Al Khidmat-e-Khalq Foundation J&K (AKKFJK) () is an NGO charitable organization located in  Hardukichroo , Aishmuquam District Anantnag that Provides Financial Help to the weaker Sections of the Society. Arranging Seminars, Debates, and Quizzes.

History
It was founded in 2021 by  Ishtiyaq Rashid  Mohammed Umer Ganie Hardukichroo

Services
AL KHIDMAT-E-KHALQ FOUNDATION J&K” is the registered NGO which works for :

1.	 Providing financial assistance to meritorious students who are not financially sound to continue their education.

2.	 Arranging seminars, workshops, debates, quiz, camps, symposiums, conferences, public meetings, street plays and charity shows.

3.	Fighting against exploitation, injustice and corruption if found against any individual, class, community in the society.
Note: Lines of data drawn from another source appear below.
(** * Chess training dashboard: the analysis core

    A shallow embedding of the PGN parser ([parsePgn], [parseMoves],
    [extractBasicInfo]) and of the analysis pipelines of [ChessAnalyzer]
    and [MockStockfish] (server/analysis.ts), followed by the properties
    the specification states about them.

    Conventions.
    - A JavaScript string is a [string]; an [ascii] stands for one UTF-16
      code unit below 256, so the character classes are the JavaScript ones
      cut down to that range.
    - Code that mutates objects and throws is written in a small state and
      exception monad; [try { } catch { }] is [tryCatch], and the local
      variables a loop assigns are part of the state, so that they keep
      their values when an exception leaves the loop.
    - Numbers that are integers in the code are in [Z] or [nat]; the two
      percentages are exact fractions in [Q].
    - The chess.js library is not part of the repository: the pipelines
      are parametric in the record [ChessJs.Engine] of the operations they
      call, and theorems that need a contract of chess.js take it as a
      hypothesis.  [ChessRules] implements the operations by the rules of
      chess, to run the pipelines on concrete games. *)

From Stdlib Require Import String Ascii List ZArith QArith Lia Bool Arith DecimalString.
Import ListNotations.
Local Open Scope string_scope.

(* ===================================================================== *)
(** * JavaScript string primitives used by the parser *)
(* ===================================================================== *)

Module JS.

Definition code (c : ascii) : nat := nat_of_ascii c.

Definition between (lo hi : nat) (c : ascii) : bool :=
  (lo <=? code c)%nat && (code c <=? hi)%nat.

(** [\s], and the characters [trim] removes: TAB, LF, VT, FF, CR, space
    and U+00A0. *)
Definition isWhiteSpace (c : ascii) : bool :=
  between 9 13 c || (code c =? 32)%nat || (code c =? 160)%nat.
Definition no_address_files (c : string) : gmap string file_content :=
  <["denver-metro.json" := Document (Some [no_address_branch c])]> ∅.

(** ** Vocabulary of the further properties *)

(** The fields of an entry that the checks read. *)
Definition core (e : matched_entry) : option string * option string
    * option string * option string :=
  (city e, address e, name e, chain e).

(** The lines the scan of the files can print: empty, a file heading, or an
    indented detail line. *)
Definition is_scan_line (l : string) : Prop :=
  l = "" ∨ String.prefix "📁 " l = true ∨ String.prefix "   " l = true.

(** The two closing banners of the report. *)
Definition is_banner_line (l : string) : bool :=
  String.prefix "✅ ALL" l || String.prefix "❌ SOME" l.

(** A data set whose second expected file is not valid JSON. *)
Definition malformed_files : gmap string file_content :=
  <["denver-metro.json" := Document (Some [other_branch; denver_kva_branch])]>
  (<["electrical/denver-metro.json" := Malformed]>
  (<["electrical/pueblo-south.json" := Document (Some [pueblo_wesco_branch])]> ∅)).

(** The Denver entry listed in the metro file and in the trade file. *)
Definition duplicated_files : gmap string file_content :=
  <["denver-metro.json" := Document (Some [denver_kva_branch])]>
  (<["electrical/denver-metro.json" := Document (Some [denver_kva_branch])]>
  (<["electrical/pueblo-south.json" := Document (Some [pueblo_wesco_branch])]> ∅)).

(** The lines that report on the checklist: a verdict, the summary heading
    or a closing banner. *)
Definition is_report_line (l : string) : bool :=
  String.prefix "❌ FAIL" l || String.prefix "✅ PASS" l
  || String.prefix "⚠️  WARNING" l || String.prefix "SUMMARY" l
  || is_banner_line l.

(** The two FAIL lines of the Denver check that name a single entry
    (source lines 133 and 136). *)
Definition is_single_entry_line (l : string) : bool :=
  String.prefix "❌ FAIL: Denver entry" l.

(** A line that is neither a closing banner nor one of those two. *)
Definition plain_line (l : string) : Prop :=
  is_banner_line l = false ∧ is_single_entry_line l = false.

(** The lines of the validation phase before the closing block. *)
Definition checklist_lines (es : list matched_entry)
    (u : gmap string matched_entry) : list string :=
  (check_unique u true).1 ++ (check_denver es true).1
  ++ (check_pueblo es true).1
  ++ [""; "Checking for removed entries..."]
  ++ (check_removed es "756 S Jason" true).1
  ++ (check_removed es "6883 E 47th" true).1
  ++ (check_removed es "133 Commerce" true).1.

(** The lines the scan prints for one matching record (lines 80-82). *)
Definition record_block (b : branch) : list string :=
  [ "   └─ " +:+ py_str (b !! "name");
    "      Chain: " +:+ py_str (b !! "chain");
    "      Address: " +:+ py_str (b !! "address1") +:+ ", "
      +:+ py_str (b !! "city") ].

(** The lines the scan prints for one expected file (lines 63-83): nothing
    for a file that is missing or holds no matching record. *)
Definition file_block (files : gmap string file_content) (filepath : string)
    : list string :=
  let branches := branches_at files filepath in
  match wesco_entries_of branches with
  | [] => []
  | wesco_entries =>
      [ "📁 " +:+ relative_to_updates filepath;
        "   Total branches: " +:+ pretty (length branches);
        "   WESCO/KVA entries: " +:+ pretty (length wesco_entries) ]
      ++ flat_map record_block wesco_entries ++ [""]
  end.

(** ** Data sets with a matching record that lacks [address1] *)

(** The two expected locations and a third matching record, in Boulder,
    without an address. *)
Definition cut_short_files : gmap string file_content :=
  <["denver-metro.json" := Document (Some [denver_kva_branch])]>
  (<["electrical/pueblo-south.json" := Document (Some [pueblo_wesco_branch])]>
  (<["electrical/boulder-broomfield-longmont.json" :=
       Document (Some [no_address_branch "Boulder"])]> ∅)).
4.	Arranging mass charity programmes for providing financial help to the weaker section of the society especially to orphans, handicapped, widows and youth.

5.	Guiding and awaking the people about the various progressive educational, health and other welfare programmes.

Education 

AKKFJK makes Education programs strive to improve the literacy rate and quality of education in Kashmir .
The innovative methodology for the education of children at risk aims to toughen formal and transitional schooling programmes.